(STORED DATA begins)

(* ===== verification/RecordSortThms.v ===== *)
(** * The list is in order of time

    The comparison reads the start's digits and the length in the names, and the digits
    are in the order of the times; so the sorted list has the same recordings, by start
    and length. *)

From Stdlib Require Import Ascii String.
From stdpp Require Import gmap strings sorting.
From S2P Require Import Prelude Update Ctime Cstring RecName RecNameThms FileIndex FileIndexThms FileIndexLock RecordSort.

(** A recording on the disk: what its name says of it, with the flags it has. *)
Record clip := { c_info : file_info_struct; c_remote : bool; c_lock : bool }.

Section Clips.
Variable tz : Z.
Hypothesis Htz : - 86400 <= tz <= 86400.
Implicit Types c : clip.

Definition clip_name c : cstr := flagged (finfo_base tz (c_info c)) (c_remote c) (c_lock c).
(** Its line in a list, without "/hqdata". *)
Definition clip_path c : cstr := drop 7 (clip_name c).
Definition clip_line c : cstr := clip_path c ++ [chr 10].
Definition clip_ok c : Prop := exists disk part, info_ok disk part (c_info c) /\ info_channel (c_info c) < 100.

Definition start_of c : Z := stime (c_info c).
Definition len_of c : Z := info_len (c_info c).

Lemma number_val base s : number base digit_val s = val base s.
Proof.
  induction s as [|c s IH]; [done|]. cbn [number]. rewrite IH. change (c :: s) with ([c] ++ s).
  rewrite val_app. unfold val at 2. cbn. lia.
Qed.

Lemma date_str_number p : tm_ok p -> val 10 (date_str p) = date_number p.
Proof.
  intros (? & ? & ? & ? & ? & ?). unfold date_str.
  destruct (fmt_4 (1900 + tm_year p)) as (_ & V1 & L1); [lia|].
  destruct (fmt_2 (tm_mon p + 1)) as (_ & V2 & L2); [lia|].
  destruct (fmt_2 (tm_mday p)) as (_ & V3 & L3); [lia|].
  destruct (fmt_2 (tm_hour p)) as (_ & V4 & L4); [lia|].
  destruct (fmt_2 (tm_min p)) as (_ & V5 & L5); [lia|].
  destruct (fmt_2 (tm_sec p)) as (_ & V6 & L6); [lia|].
  rewrite !val_app, !length_app, V1, V2, V3, V4, V5, V6, L2, L3, L4, L5, L6. unfold date_number. cbn. lia.
Qed.

(** The parts of a name around its date and its length. *)
Lemma name_parts c : clip_ok c -> exists a b,
  clip_name c = a ++ date_str (localtime tz (start_of c)) ++ lit "_L" ++ fmt_d 2 (len_of c) ++ "_"%char :: b /\
  length a = 35%nat.
Proof.
  intros (disk & part & [Hp Hd Hpt Hs Hc Hl Ht] & Hch). unfold clip_name, flagged, finfo_base, date_str, start_of, len_of.
  pose proof (localtime_ok tz (stime (c_info c)) Hs Htz) as (? & ? & ? & ? & ? & ?).
  set (p := localtime tz (stime (c_info c))) in *.
  destruct (fmt_4 (1900 + tm_year p)) as (_ & _ & L1); [lia|].
  destruct (fmt_2 (tm_mon p + 1)) as (_ & _ & L2); [lia|].
  destruct (fmt_2 (tm_mday p)) as (_ & _ & L3); [lia|].
  destruct (fmt_2 (tm_hour p)) as (_ & _ & L4); [lia|].
  destruct (fmt_2 (info_channel (c_info c))) as (_ & _ & L5); [lia|].
  cbv zeta. set (y := fmt_d 4 _) in *. set (mo := fmt_d 2 (tm_mon p + 1)) in *. set (da := fmt_d 2 (tm_mday p)) in *.
  set (h := fmt_d 2 (tm_hour p)) in *. set (ch := fmt_d 2 (info_channel _)) in *.
  exists (cstring (info_partition (c_info c)) ++ lit "/" ++ y ++ lit "/" ++ mo ++ lit "/" ++ da ++ lit "/" ++ h
    ++ lit "/HQ_C" ++ ch ++ lit "_D"). eexists. split.
  - rewrite <- !app_assoc. cbn [app list_ascii_of_string]. reflexivity.
  - rewrite !length_app, Hp, L1, L2, L3, L4, L5. reflexivity.
Qed.

Lemma clip_line_facts c : clip_ok c -> (44 <= length (clip_line c))%nat /\ (length (clip_line c) <= 75)%nat /\
  Forall (fun x => x <> chr 10) (clip_path c) /\ clip_name c = lit "/hqdata" ++ clip_path c /\
  take 14 (drop 28 (clip_line c)) = date_str (localtime tz (start_of c)) /\ line_num (clip_line c) = len_of c.
Proof.
  intros Hc. destruct (name_parts c Hc) as (a & b & Hn & Ha). destruct (Hc) as (disk & part & Hok & _).
  destruct (date_str_digits (localtime tz (start_of c))) as [_ Hd]; [apply localtime_ok; [apply Hok | done]|].
  destruct (fmt_d_spec 2 (len_of c)) as (Hdig & Hval & Hne & _); [apply (ok_len _ _ _) in Hok; unfold len_of; lia|].
  pose proof (name_length tz Htz disk part (c_info c) (c_remote c) (c_lock c) Hok) as Hlen. fold (clip_name c) in Hlen.
  assert (Hdrop : forall n, (n <= 28)%nat -> drop n (clip_line c) =
    drop (7 + n) a ++ date_str (localtime tz (start_of c)) ++ (lit "_L" ++ fmt_d 2 (len_of c) ++ "_"%char :: b) ++ [chr 10]).
  { intros n Hle. unfold clip_line, clip_path. rewrite Hn, (drop_app_le a) by lia.
    rewrite <- !app_assoc. rewrite drop_app_le, drop_drop by (rewrite length_drop; lia).
    cbn [app]. rewrite <- ?app_assoc. cbn [app]. reflexivity. }
  split_and!.
  - unfold clip_line, clip_path. rewrite length_app, length_drop, Hn, !length_app, Ha, Hd. cbn. lia.
  - unfold clip_line, clip_path. rewrite length_app, length_drop. cbn. unfold cstr in *. lia.
  - apply list.Forall_drop. apply (name_without tz Htz disk part); [done..|]. cbn. intuition discriminate.
  - unfold clip_path, clip_name, flagged, finfo_base. rewrite (ok_partition _ _ _ Hok). reflexivity.
  - rewrite Hdrop by lia. rewrite drop_ge by lia. cbn [app]. by rewrite take_app_length'.
  - unfold line_num. replace 44%nat with (28 + 16)%nat by lia. rewrite <- drop_drop, Hdrop by lia.
    rewrite (drop_ge a) by lia. cbn [app]. rewrite drop_app_ge by lia. rewrite Hd. cbn [app Nat.sub list_ascii_of_string drop].
    rewrite drop_0, <- app_assoc. cbn [app]. by rewrite (atoi_val (fmt_d 2 (len_of c)) ("_"%char :: b ++ [chr 10])).
Qed.

(** Comparing the dates of two lines compares the starts. *)
Lemma date_order c c' : clip_ok c -> clip_ok c' ->
  (line_date (clip_line c) < line_date (clip_line c') <-> start_of c < start_of c') /\
  (line_date (clip_line c) = line_date (clip_line c') <-> start_of c = start_of c').
Proof.
  intros Hc Hc'. pose proof (clip_line_facts c Hc) as (_ & _ & _ & _ & Hd & _).
  pose proof (clip_line_facts c' Hc') as (_ & _ & _ & _ & Hd' & _).
  destruct Hc as (disk & part & Hok & _). destruct Hc' as (disk' & part' & Hok' & _).
  pose proof (localtime_ok tz _ (ok_stime _ _ _ Hok) Htz) as Htm. pose proof (localtime_ok tz _ (ok_stime _ _ _ Hok') Htz) as Htm'.
  fold (start_of c) in Htm. fold (start_of c') in Htm'.
  destruct (date_str_digits _ Htm) as [Hg Hl]. destruct (date_str_digits _ Htm') as [Hg' Hl'].
  destruct (memcmp_number 256 ord (fun _ => True) ltac:(lia) (fun x _ => ord_range x) (fun _ _ _ _ => iff_refl _)
    (date_str (localtime tz (start_of c))) (date_str (localtime tz (start_of c')))) as [B1 B2].
  1, 2: by apply list.Forall_true. { congruence. }
  destruct (memcmp_number 10 digit_val (is_digit 10) ltac:(lia)) with
    (a := date_str (localtime tz (start_of c))) (b := date_str (localtime tz (start_of c'))) as [D1 D2]; try done; [..|congruence|].
  { intros x (d & Hx & ->). destruct (digit_facts d ltac:(lia)) as (-> & _). lia. }
  { intros x y (d & Hx & ->) (d' & Hx' & ->). destruct (digit_facts d ltac:(lia)) as (-> & _).
    destruct (digit_facts d' ltac:(lia)) as (-> & _). unfold digit. rewrite !(proj2 (Z.ltb_lt _ _)) by lia.
    unfold ord, chr. rewrite !nat_ascii_embedding by lia. lia. }
  rewrite !number_val, !date_str_number in D1, D2 by done. unfold line_date, byte_number. rewrite Hd, Hd'.
  assert (Hmono : start_of c < start_of c' -> date_number (localtime tz (start_of c)) < date_number (localtime tz (start_of c')))
    by apply localtime_mono.
  assert (Hmono' : start_of c' < start_of c -> date_number (localtime tz (start_of c')) < date_number (localtime tz (start_of c)))
    by apply localtime_mono.
  assert (Hsame : start_of c = start_of c' -> date_number (localtime tz (start_of c)) = date_number (localtime tz (start_of c')))
    by by intros ->.
  lia.
Qed.
End Clips.

(** ** The program *)

(** By start, then by length. *)
Definition clip_le (c c' : clip) : Prop := start_of c < start_of c' \/ start_of c = start_of c' /\ len_of c <= len_of c'.

Section Sorting.
Variables (e : disk_env) (qsort : (cstr -> cstr -> Z) -> list cstr -> list cstr) (tz : Z).
Context `{!QsortLaws qsort}.
Hypothesis Htz : - 86400 <= tz <= 86400.
Implicit Types cs : list clip.

Lemma lines_clips cs : lines (map (clip_path tz) cs) = concat (map (clip_line tz) cs).
Proof. unfold lines. by rewrite map_map. Qed.

Lemma getnames_lines cs : Forall clip_ok cs -> forall fuel, (length (lines (map (clip_path tz) cs)) <= fuel)%nat ->
  record_getnames fuel (lines (map (clip_path tz) cs)) = map (clip_line tz) cs.
Proof.
  induction 1 as [|c cs Hc _ IH]; intros fuel Hfuel; [by destruct fuel|]. cbn [map] in *.
  destruct (clip_line_facts tz Htz c Hc) as (_ & Hl & Hnl & _). unfold clip_line in Hl. rewrite length_app in Hl.
  rewrite lines_cons in *. rewrite length_app in Hfuel. cbn [length] in *. destruct fuel as [|fuel]; [lia|].
  cbn [record_getnames]. destruct (clip_path tz c ++ _) as [|x r] eqn:Hx; [by destruct (clip_path tz c)|].
  rewrite <- Hx, fgets_line by (done || (unfold cstr in *; lia)). f_equal. apply IH. lia.
Qed.

Lemma clips_sorted cs : Forall clip_ok cs ->
  StronglySorted (fun x y => record_compare x y <= 0) (map (clip_line tz) cs) -> StronglySorted clip_le cs.
Proof.
  induction 1 as [|c cs Hc Hcs IH]; intros Hs; [constructor|]. cbn [map] in Hs.
  apply StronglySorted_inv in Hs as [Hs Hall]. constructor; [by apply IH|].
  rewrite list.Forall_forall in Hcs |- *. pose proof (proj1 (List.Forall_forall _ _) Hall) as Hle.
  intros c' Hc'. specialize (Hcs c' Hc').
  assert (Hcmp : record_compare (clip_line tz c) (clip_line tz c') <= 0)
    by (by apply Hle, in_map, list_elem_of_In).
  destruct (clip_line_facts tz Htz c Hc) as (Hl & _ & _ & _ & _ & Hn).
  destruct (clip_line_facts tz Htz c' Hcs) as (Hl' & _ & _ & _ & _ & Hn').
  apply (compare_numbers _ _ Hl Hl') in Hcmp. rewrite Hn, Hn' in Hcmp.
  destruct (date_order tz Htz c c' Hc Hcs). unfold clip_le. lia.
Qed.

Lemma sort_lines cs s : Forall clip_ok cs -> exists cs', cs' ≡ₚ cs /\ StronglySorted clip_le cs' /\
  record_sort qsort (map (clip_line tz) cs) s = Ret (lines (map (clip_path tz) cs')) s.
Proof.
  intros Hcs. unfold record_sort. rewrite length_map.
  destruct (Nat.leb_spec (length cs) 1) as [Hone | Hmany].
  { exists cs. split; [done|]. rewrite lines_clips. split; [|done]. destruct cs as [|c [|]]; cbn in *; try lia; repeat constructor. }
  assert (Hlen : Forall (fun k => (44 <= length k)%nat) (map (clip_line tz) cs)).
  { apply list.Forall_forall. intros k Hk. apply list_elem_of_In, in_map_iff in Hk as (c & <- & Hc%list_elem_of_In).
    rewrite list.Forall_forall in Hcs. by apply clip_line_facts, Hcs. }
  assert (Hb : forallb (fun k => (44 <=? length k)%nat) (map (clip_line tz) cs) = true).
  { apply forallb_forall. intros k Hk%list_elem_of_In. rewrite list.Forall_forall in Hlen. apply Nat.leb_le, Hlen, Hk. }
  rewrite Hb. pose proof (compare_comparison _ Hlen) as Hcmp.
  destruct (Permutation_map_inv _ _ (qsort_perm _ _ Hcmp)) as (cs' & Heq & Hperm). exists cs'. split; [by symmetry|].
  split; [|by rewrite lines_clips, Heq]. apply clips_sorted; [by rewrite <- Hperm|]. rewrite <- Heq. by apply qsort_sorted.
Qed.

Lemma sort_main_run cs src dst s : Forall clip_ok cs -> src <> dst -> append_ok e dst = true ->
  files s !! src = Some (lines (map (clip_path tz) cs)) ->
  exists cs', cs' ≡ₚ cs /\ StronglySorted clip_le cs' /\
    record_sort_main e qsort src dst s =
      Exited 0 (s <| files := <[dst := (lines (map (clip_path tz) cs') : cstr)]> (files s) |>).
Proof.
  intros Hcs Hne Ha Hsrc. unfold record_sort_main. rewrite bool_decide_eq_false_2 by done.
  rewrite (bind_ret _ _ s s s) by done. rewrite Hsrc, Ha. cbn [negb].
  set (s1 := s <| files := <[dst := ([] : cstr)]> (files s) |>).
  rewrite (bind_ret _ _ s () s1) by done. rewrite getnames_lines by done.
  destruct (sort_lines cs s1 Hcs) as (cs' & Hperm & Hsort & Hrun). exists cs'. split; [done|]. split; [done|].
  rewrite (bind_ret _ _ _ _ _ Hrun).
  transitivity (Exited (A := ()) 0 (s1 <| files := <[dst := (lines (map (clip_path tz) cs') : cstr)]> (files s1) |>)); [done|].
  unfold s1. cbn. by rewrite insert_insert_eq.
Qed.
End Sorting.

(** ** A [qsort] *)

Fixpoint insert_by {A} (c : A -> A -> Z) (x : A) (l : list A) : list A :=
  match l with [] => [x] | y :: l' => if c x y <=? 0 then x :: l else y :: insert_by c x l' end.

Definition insertion_sort {A} (c : A -> A -> Z) (l : list A) : list A := fold_right (insert_by c) [] l.

Lemma insert_by_perm {A} (c : A -> A -> Z) x l : insert_by c x l ≡ₚ x :: l.
Proof.
  induction l as [|y l IH]; [done|]. cbn [insert_by]. destruct (_ <=? 0); [done|]. rewrite IH. apply Permutation_swap.
Qed.

Lemma insertion_sort_perm {A} (c : A -> A -> Z) l : insertion_sort c l ≡ₚ l.
Proof. induction l as [|x l IH]; [done|]. cbn. by rewrite insert_by_perm, IH. Qed.

Lemma insert_by_sorted {A} (c : A -> A -> Z) x l : comparison c (x :: l) ->
  StronglySorted (fun y z => c y z <= 0) l -> StronglySorted (fun y z => c y z <= 0) (insert_by c x l).
Proof.
  induction l as [|y l IH]; intros Hc Hs; cbn [insert_by]; [by repeat constructor|].
  apply StronglySorted_inv in Hs as [Hs Hall]. pose proof (proj1 (List.Forall_forall _ _) Hall) as Hle.
  destruct (Z.leb_spec (c x y) 0) as [Hxy | Hxy].
  - constructor; [by constructor|]. constructor; [done|]. apply List.Forall_forall. intros z Hz.
    apply (cmp_trans _ _ Hc x y z); [by left | by right; left | by right; right; apply list_elem_of_In | done | by apply Hle].
  - assert (Hc' : comparison c (x :: l)).
    { destruct Hc as [H1 H2 H3]. assert (Hin : forall z, z ∈ x :: l -> z ∈ x :: y :: l).
      { intros z [-> | Hz]%elem_of_cons; [by left | by right; right]. }
      split; intros; [apply H1 | eapply (H2 x0 y0 z) | apply H3]; auto. }
    constructor; [by apply IH|]. apply List.Forall_forall. intros z Hz%list_elem_of_In. rewrite insert_by_perm in Hz.
    apply elem_of_cons in Hz as [-> | Hz]; [|by apply Hle, list_elem_of_In].
    apply Z.lt_le_incl. destruct (cmp_total _ _ Hc x y) as [? | Hyx]; [by left | by right; left | lia|].
    pose proof (proj1 (cmp_sign _ _ Hc x y ltac:(by left) ltac:(by right; left)) Hxy). lia.
Qed.

#[export] Instance insertion_sort_laws : QsortLaws insertion_sort.
Proof.
  split; [intros; apply insertion_sort_perm|]. intros c l. induction l as [|x l IH]; intros Hc; [constructor|].
  cbn. apply insert_by_sorted.
  - destruct Hc as [H1 H2 H3]. assert (Hin : forall z, z ∈ x :: insertion_sort c l -> z ∈ x :: l)
      by (intros z; by rewrite insertion_sort_perm).
    split; intros; [apply H1 | eapply (H2 x0 y z) | apply H3]; auto.
  - apply IH. destruct Hc as [H1 H2 H3]. split; intros; [apply H1 | eapply (H2 x0 y z) | apply H3]; try (by right); done.
Qed.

(STORED DATA ends)

TASK ITEM:
Copy out all lines of the listing above that include "QsortLaws".

TASK RESPONSE:
Context `{!QsortLaws qsort}.
#[export] Instance insertion_sort_laws : QsortLaws insertion_sort.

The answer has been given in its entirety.